YAPTIĞIMIZ İŞİ SEVMEK

0
800

Son bir aydır evde, bazı tadilat, dekorasyon işleri ve genel kış temizliği bir araya geldiği için bir yoğunluk yaşıyorum. En sona salon perdelerini indirmeyi bırakmıştım. Zira ütü konusu ev işleri içinde en zorlandığım ve severek yapamadığım işlerdendi. Ve bu perdeleri yıkadıktan sonra ütüleyip asmak benim için neredeyse ızdıraptı. Ancak yapmam gerekiyordu. Bu düşünceler içerisinde perdelerimi yıkadım. Ancak aynı gün ütüleyip asamadım. Gözümde büyüdükçe büyüyordu. Sürekli zihnimde saatlerce ütü yaptığımı canlandırıyor ve bunun beni çok yoracağını düşünüyordum. Oysa yorgunluk ve kendini yaptığın işe kaptırmak konusunda çok güzel anlamalarım ve deneyimlerim olmuştu. İçimden nasıl yorulmadan iş yapacağımı bilmeme rağmen, konu ütü olduğu için oldukça direniyordum. Çünkü ütü konusunda ailem ve çevremden ziyadesiyle kayıtlarımı almıştım. Ailem ve çevremdeki herkes ütü yapmayı sevmiyordu. Bana hem aynaydılar hem de çocukluğumdan bu yana, annem ve ablalarımdan bu kayıtları alarak büyümüştüm.

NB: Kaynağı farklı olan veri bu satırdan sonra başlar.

(* ===== verification/RankService.v ===== *)
(** * The ranking service ([internal/analysis/rank.go])

    [RankService]: the cohort of a cell is built from its live metrics
    ([buildCohort]), ranked by [Ranking.RankCohort], and published in one
    transaction that supersedes the previous rows; [analysispg/rankingpg.go] is the
    repository, its inserts rejected by the CHECKs of [provider_rankings]. *)

From Stdlib Require Import ZArith Lia Bool String.
From Stdlib Require Import SpecFloat.
From stdpp Require Import base list strings gmap.
From S2P Require Import Prelude Float64 Float64Round GoTime Uuid Effects Versioned Records Eval EvalProps.
From S2P Require Import Matching Ranking Aggregate AggregateProps.

Import Eval EvalProps Matching Ranking Aggregate AggregateProps.
Local Open Scope string_scope.
Local Open Scope Z_scope.

Module RankService.

(** ** ports *)

Record LocationHorizon := MkLH { lh_LocationID : uuid; lh_HorizonMinutes : Z }.
#[export] Instance LocationHorizon_eq_dec : EqDecision LocationHorizon.
Proof. solve_decision. Defined.

Record MetricValue := MkMetricValue {
  mv_ProviderID : uuid;
  mv_Variable : string;
  mv_MetricType : string;
  mv_Value : option float64;
  mv_CILower : option float64;
  mv_CIUpper : option float64;
  mv_SampleCount : Z
}.

(** The JSON of the component breakdown is kept as the breakdown itself. *)
Record RankingRow := MkRankingRow {
  rr_ID : uuid;
  rr_ProviderID : uuid;
  rr_LocationID : uuid;
  rr_HorizonMinutes : Z;
  rr_CompositeScore : option float64;
  rr_CILower : option float64;
  rr_CIUpper : option float64;
  rr_Status : Status;
  rr_SampleCount : Z;
  rr_Coverage : option float64;
  rr_Reliability : option float64;
  rr_ComponentScores : list ComponentScore;
  rr_MethodologyVersion : string;
  rr_WeightsVersion : string;
  rr_HorizonProfile : string;
  rr_PeriodStart : Time;
  rr_PeriodEnd : Time
}.

(** ** rank.go: buildCohort *)

(** [m[k] = v] for a [*float64] value: storing nil reads back as nil. *)
Definition set_opt (k : string) (v : option float64) (m : gmap string float64) : gmap string float64 :=
  match v with Some x => <[k := x]> m | None => delete k m end.

Record acc := MkAccR {
  values : gmap string float64;
  ciHalf : gmap string float64;
  tempSample : Z;
  precipSample : Z;
  coverages : list float64
}.

Definition acc_zero : acc := MkAccR ∅ ∅ 0 0 [].

Definition halfOf (m : MetricValue) : option float64 :=
  match mv_CILower m, mv_CIUpper m with
  | Some lo, Some hi => Some ((hi - lo) / f2)%f64
  | _, _ => None
  end.

Definition is_metric (m : MetricValue) (variable metricType : string) : bool :=
  String.eqb (mv_Variable m) variable && String.eqb (mv_MetricType m) metricType.

(** The switch of the loop over the metrics. *)
Definition acc_step (a : acc) (m : MetricValue) : acc :=
  if is_metric m VarTemperature MetricMAE then
    MkAccR (set_opt "temp_mae" (mv_Value m) (values a)) (set_opt "temp_mae" (halfOf m) (ciHalf a))
      (mv_SampleCount m) (precipSample a) (coverages a)
  else if is_metric m VarTemperature MetricBias then
    MkAccR (match mv_Value m with Some v => <["temp_bias_abs" := fabs v]> (values a) | None => values a end)
      (set_opt "temp_bias_abs" (halfOf m) (ciHalf a)) (tempSample a) (precipSample a) (coverages a)
  else if is_metric m VarPrecipitation MetricF1 then
    MkAccR (set_opt "precip_f1" (mv_Value m) (values a)) (set_opt "precip_f1" (halfOf m) (ciHalf a))
      (tempSample a) (mv_SampleCount m) (coverages a)
  else if is_metric m VarPrecipitation MetricRainMAEAll then
    MkAccR (set_opt "rain_mae_all" (mv_Value m) (values a)) (set_opt "rain_mae_all" (halfOf m) (ciHalf a))
      (tempSample a) (precipSample a) (coverages a)
  else if is_metric m VarWindSpeed MetricMAE then
    MkAccR (set_opt "wind_mae" (mv_Value m) (values a)) (set_opt "wind_mae" (halfOf m) (ciHalf a))
      (tempSample a) (precipSample a) (coverages a)
  else if String.eqb (mv_MetricType m) MetricCoverage then
    MkAccR (values a) (ciHalf a) (tempSample a) (precipSample a)
      (match mv_Value m with Some v => coverages a ++ [v] | None => coverages a end)
  else if is_metric m VarAll MetricReliability then
    MkAccR (set_opt "reliability" (mv_Value m) (values a)) (ciHalf a) (tempSample a) (precipSample a) (coverages a)
  else a.

(** [provs] and [order]: a map, and its keys in order of first appearance. *)
Record Provs := MkProvs { provs : gmap uuid acc; order : list uuid }.

Definition provs_step (p : Provs) (m : MetricValue) : Provs :=
  let id := mv_ProviderID m in
  match provs p !! id with
  | Some a => MkProvs (<[id := acc_step a m]> (provs p)) (order p)
  | None => MkProvs (<[id := acc_step acc_zero m]> (provs p)) (order p ++ [id])
  end.

Definition provider_input (calendarDays : Z) (id : uuid) (a : acc) : ProviderInput :=
  let coverage := match coverages a with [] => None | c :: cs => Some (minOf c cs) end in
  let vs := set_opt "coverage" coverage (values a) in
  MkInput id vs (ciHalf a) (tempSample a) (precipSample a) calendarDays coverage (vs !! "reliability").

Definition buildCohort (vals : list MetricValue) (calendarDays : Z) : list ProviderInput :=
  let p := foldl provs_step (MkProvs ∅ []) vals in
  omap (fun id => provider_input calendarDays id <$> provs p !! id) (order p).

(** ** rankingpg.go *)

Record RankTables := MkRankTables {
  rt_metrics : list StoredMetric;
  rt_rankings : list (Stored RankingRow)
}.

Definition with_rankings (d : RankTables) (rs : list (Stored RankingRow)) : RankTables :=
  MkRankTables (rt_metrics d) rs.

Definition in_period (from to : Time) (m : AccuracyMetric) : bool :=
  (am_PeriodStart m =? from) && (am_PeriodEnd m =? to).

Definition pg_ListRankingCells (from to : Time) (d : RankTables) : list LocationHorizon :=
  remove_dups ((fun m => MkLH (am_LocationID m) (am_HorizonMinutes m)) <$>
    List.filter (in_period from to) (live (rt_metrics d))).

Definition metric_value (m : AccuracyMetric) : MetricValue :=
  MkMetricValue (am_ProviderID m) (am_Variable m) (am_MetricType m) (am_Value m) (am_CILower m) (am_CIUpper m) (am_SampleCount m).

Definition pg_ReadCohortMetrics (locationID : uuid) (horizon : Z) (from to : Time) (d : RankTables) : list MetricValue :=
  metric_value <$> List.filter (fun m => bool_decide (am_LocationID m = locationID) && (am_HorizonMinutes m =? horizon)
                                         && in_period from to m) (live (rt_metrics d)).

Definition between01 (v : option float64) : bool :=
  match v with Some x => fleb f0 x && fleb x f1 | None => true end.

(** The CHECK constraints of [provider_rankings]. *)
Definition ranking_check (r : RankingRow) : bool :=
  (0 <=? rr_SampleCount r) && (rr_PeriodStart r <? rr_PeriodEnd r)
  && Bool.eqb (bool_decide (rr_CompositeScore r = None)) (bool_decide (rr_Status r = StatusUnranked))
  && between01 (rr_CompositeScore r) && between01 (rr_Coverage r) && between01 (rr_Reliability r).

Definition pg_InsertRankings (rows : list RankingRow) (d : RankTables) : option (RankTables * unit) :=
  if forallb ranking_check rows then Some (with_rankings d (rt_rankings d ++ fresh_rows rows), tt) else None.

Definition ranking_key (r : RankingRow) : uuid * uuid * Z * string * Time * Time :=
  (rr_ProviderID r, rr_LocationID r, rr_HorizonMinutes r, rr_HorizonProfile r, rr_PeriodStart r, rr_PeriodEnd r).

Definition pg_SupersedePreviousRankings (r : RankingRow) (d : RankTables) : RankTables * unit :=
  (with_rankings d (supersede_row ranking_key rr_ID r <$> rt_rankings d), tt).

(** ** rank.go: RankService *)

(** [json.Marshal] rejects NaN and infinities. *)
Definition marshals (s : ComponentScore) : bool :=
  let fin v := match v with Some x => is_finite x | None => true end in
  fin (cs_Value s) && fin (cs_Normalized s) && is_finite (cs_Weight s).

Section Service.
Context `{Env}.

Definition toRow (r : ProviderRanking) (cell : LocationHorizon) (period : Period) : M RankTables RankingRow :=
  if forallb marshals (ComponentScores r) then
    id <-- fresh ;;
    ret (MkRankingRow id (pr_ProviderID r) (lh_LocationID cell) (lh_HorizonMinutes cell)
           (CompositeScore r) (CILower r) (CIUpper r) (pr_Status r) (SampleCount r) (Coverage r) (Reliability r)
           (ComponentScores r) MethodologyVersion WeightsVersion ProfileUniform (Start period) (End_ period))
  else throw "json: unsupported value".

(** One cell: read, rank, publish. *)
Definition rankCell (cell : LocationHorizon) (period : Period) (days : Z) : M RankTables Z :=
  vals <-- query "read cohort metrics"
    (pg_ReadCohortMetrics (lh_LocationID cell) (lh_HorizonMinutes cell) (Start period) (End_ period)) ;;
  rows <-- mapM (fun r => toRow r cell period) (RankCohort (buildCohort vals days)) ;;
  publish ranking_key rr_ID rt_rankings with_rankings pg_InsertRankings
    "insert rankings" "supersede previous ranking" rows ;;;
  ret (Z.of_nat (length rows)).

Fixpoint rankCells (cells : list LocationHorizon) (period : Period) (days total : Z) : M RankTables (Z * option string) :=
  match cells with
  | [] => ret (total, None)
  | cell :: cells =>
      r <-- attempt (rankCell cell period days) ;;
      match r with
      | Error e => ret (total, Some e)
      | Ok n => rankCells cells period days (total + n)
      end
  end.

Definition period_days (period : Period) : Z :=
  int_of (Hours (Sub (End_ period) (Start period)) / f64_of_Z 24)%f64.

Definition RankPeriod (period : Period) : M RankTables (Z * option string) :=
  r <-- attempt (query "list ranking cells" (pg_ListRankingCells (Start period) (End_ period))) ;;
  match r with
  | Error e => ret (0, Some e)
  | Ok cells => rankCells cells period (period_days period) 0
  end.

Definition monthPeriod (now : Time) : Period :=
  let start := Date (Year now) (Month now) 1 in MkPeriod PeriodMonthly start (AddDate start 0 1 0).

Definition RankBatch (now : Time) : M RankTables (Z * option string) := RankPeriod (monthPeriod now).
End Service.

End RankService.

Perdeleri yıkadığımın ertesi günü sabah erkenden ütü masasının başına geçtim. Metrelerce perdeleri masa üzerine yaydım. Nasıl keyif alarak ve zevkle, yorulmadan  bu işi yapabilirim diye düşünmeye başladım. TV açsam kendimi ona mı kaptırsam dedim. Denedim olmadı. Müzik açtım, yine olmadı. Belki ütü yapmayı seviyor olsam işe yarayabilirdi. Mesele benim ütü yapmamayı sevmememdi. Çünkü bana sıkıcı geliyordu. Daha sonra televizyonu ve müziği kapattım. Derin derin nefesler alıp vererek, kendimi sadece ütü yapma eylemine odakladım. Sırrı çözmüştüm. Benim bu işi hissetmem gerekiyordu. Daha önce hep bu eylemi yok sayarak ve dışlayarak yaptığımı fark ettim. Derin derin nefesler alıp vererek kendi kendime olumlama yapmaya başladım;

Bir süre sonra zihnimin tamamen boşaldığını hissettim.

Zira genelde ütü yapmayı zihinsel olarak boş bir faaliyet olarak görürdüm. Bence sadece fiziksel bir faaliyetti ve zihnimi boş tutmamam gerekiyordu. Bu sebeple de hep yapacağım işleri düşünür, planlar yapar, ya geçmişte, ya da gelecekte yaşardım. O anın gereğini yaşamazdım. Zihnimi boş tutarsam boşa vakit geçirdiğimi zannederdim.

Oysa son birkaç yıldır birçok defa esas doluluğun zihinsel boşluk ile olabildiğini deneyimlemiştim.

Zihnim boşalıp kendimi an’ın akışına bıraktığımda gözlerim ütülediğim perdenin kırışıklıklarına takıldı. Her bir kırışıklığın üzerinden ütüyü geçirdiğimde geride kalan pürüzsüz yüzey beni iyice heyecanlandırmaya ve keyiflendirmeye başladı. Artık yaptığım işin keyfini sürmeye, sadece o anda yaşamaya başlamıştım. Perde, ütü, buhar, ütü masası hepimiz bir olmuştuk. Tüm enerji bütün olmuş akıyorduk. Perdeleri tek tek ütüleyip pencerelere astım. Çok kısa sürede perdeler bitti. Bedenimde hiçbir yorgunluk hissetmiyordum ve oldukça keyifliydim. Yaptığım işten büyük bir zevk almış ve mutlulukla o anları yaşamıştım. Hatta devamında epeyce bir süredir bekleyen bir sepet dolusu giysiyi de ütüleyivermiştim.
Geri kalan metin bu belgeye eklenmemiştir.